Dr. Laura van’t Veer
Chief Research Officer and co-founder of Agendia Dr. Laura van ‘t Veer has a 20-year track record in molecular oncology research. She has had more than 120 papers published in peer-reviewed scientific journals. Within Agendia, Laura van’t Veer developed the MammaPrint product. Laura van ‘t Veer was head of the DNA diagnostic laboratory and the Family Cancer Clinic at the NKI (Netherlands Cancer Institute) for over 10 years. Currently she is Director of Applied Genomics of the Cancer Center of the University of California, San Francisco, USA. Within Agendia, she is also responsible for clinical trials and the development of new genetic profiles, particularly in the context of prediction of therapy response.
Agendia was founded in 2003 to improve the quality of life of cancer patients by means of tailor made genome technology. Agendia develops certified tests such as MammaPrint, and their aim is for this kind of test to soon be accessible to all patients who could benefit from it. Agendia’s tests assist physicians and researchers to establish a more precise diagnosis, gain a better insight into tumour development and devise a tailor made treatment plan for each individual patient. Agendia’s other products besides MammaPrint are the DiscoverPrint and the BluePrint.
How research began
Why do some cancer patients never experience metastases as opposed to other patients who do, despite the fact that they have a virtually identical tumour at the same stage? This was a mystery which oncologists all over the world wanted to solve. René Bernards and Laura van ’t Veer began to study in depth the genetic traits of breast cancer tumours. They studied the genetic traits of large quantities of stored tumour tissue and compared their findings to patients’ progress. For example, had they been cured or had metastasis occurred? The research team discovered 70 genes which appeared to play a role in the breast cancer tumour.
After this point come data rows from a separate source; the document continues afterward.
(** * ReceiptPraiser: the response-normalisation path of [server.js]

    A shallow embedding of [extractJsonMaybe], [callGemini] and the
    [/analyze] handler, with the parts of the JavaScript runtime they rest
    on: strings as sequences of UTF-16 code units, [String.prototype.trim],
    [indexOf], [lastIndexOf], [slice], a backtracking matcher for the
    regular-expression fragment the fence pattern is written in, and
    [JSON.parse]. *)

From Stdlib Require Import List NArith ZArith Bool Lia String Ascii DecimalString.
Import ListNotations.

Open Scope N_scope.

(** ** Strings *)

(** A JavaScript string is a finite sequence of UTF-16 code units. *)
Definition code_unit := N.
Definition jsstring := list code_unit.

(** [js] reads an ASCII literal as a JavaScript string. *)
Definition js (s : string) : jsstring :=
  List.map N_of_ascii (list_ascii_of_string s).

(** [jsq] is [js] with every apostrophe standing for the double quote
    (code unit 34), so that JSON texts can be written as literals. *)
Definition jsq (s : string) : jsstring :=
  List.map (fun c => if c =? 39 then 34 else c) (js s).

Fixpoint eqs (a b : jsstring) : bool :=
  match a, b with
  | [], [] => true
  | x :: a', y :: b' => (x =? y) && eqs a' b'
  | _, _ => false
  end.

(** ECMAScript WhiteSpace and LineTerminator code points: what [\s] in a
    pattern matches and what [trim] strips. *)
Definition is_space (c : code_unit) : bool :=
  (c =? 9) || (c =? 10) || (c =? 11) || (c =? 12) || (c =? 13) || (c =? 32)
  || (c =? 160) || (c =? 5760) || ((8192 <=? c) && (c <=? 8202))
  || (c =? 8232) || (c =? 8233) || (c =? 8239) || (c =? 8287)
  || (c =? 12288) || (c =? 65279).

Fixpoint trimStart (s : jsstring) : jsstring :=
  match s with
  | c :: s' => if is_space c then trimStart s' else s
  | [] => []
  end.

Fixpoint trimEnd (s : jsstring) : jsstring :=
  match s with
  | c :: s' =>
      match trimEnd s' with
      | [] => if is_space c then [] else [c]
      | t => c :: t
      end
  | [] => []
  end.

(** [String.prototype.trim]. *)
Definition trim (s : jsstring) : jsstring := trimEnd (trimStart s).

(** [starts_with pat s]: [pat] occurs in [s] at position 0. *)
Fixpoint starts_with (pat s : jsstring) : bool :=
  match pat, s with
  | [], _ => true
  | p :: pat', c :: s' => (p =? c) && starts_with pat' s'
  | _ :: _, [] => false
  end.

Fixpoint indexOf_from (pat s : jsstring) (i : Z) : Z :=
  if starts_with pat s then i
  else match s with
       | [] => (-1)%Z
       | _ :: s' => indexOf_from pat s' (i + 1)%Z
       end.

(** [text.indexOf(pat)]: the least position at which [pat] occurs, or -1. *)
Definition indexOf (text pat : jsstring) : Z := indexOf_from pat text 0%Z.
On the basis of these genes a physician would be able to determine whether a patient has a ‘high’ or ‘low’ risk of future metastasis. The outline for the MammaPrint test had been born. Years of additional research and development were required to fine tune the test, before MammaPrint could become available to everybody. This time has now come.
More about the research
MammaPrint was developed on lymph node negative (N0), ER negative and positive patients under 55 years of age. These patients had not received supplementary chemotherapy. In the initial study the researchers discovered a 70-gene signature. This signature revealed that 29 out of 34 patients who experienced metastases within five years of the diagnosis, were in fact high risk (85% sensitivity). On the other hand, the 70-gene signature of 36 out of 44 patients who did not experience any metastases within five years revealed that they were in fact ‘low risk’ (82% specificity).
The test was fine tuned and even in subsequent research on older breast cancer patients the 70-gene signature turned out to be an accurate risk indicator.
Genome Investigations Ltd
This new New Zealand company commenced activity in 2013 with the aim of bringing MammaPrint and BluePrint technology to New Zealand women. Genome Investigation Ltd is committed to the rapid transportation of breast cancer tissue of affected women from New Zealand pathology laboratories to the Agendia Laboratory in California, USA, to ensure a quick turn around reporting time is made possible (usually under 2 weeks).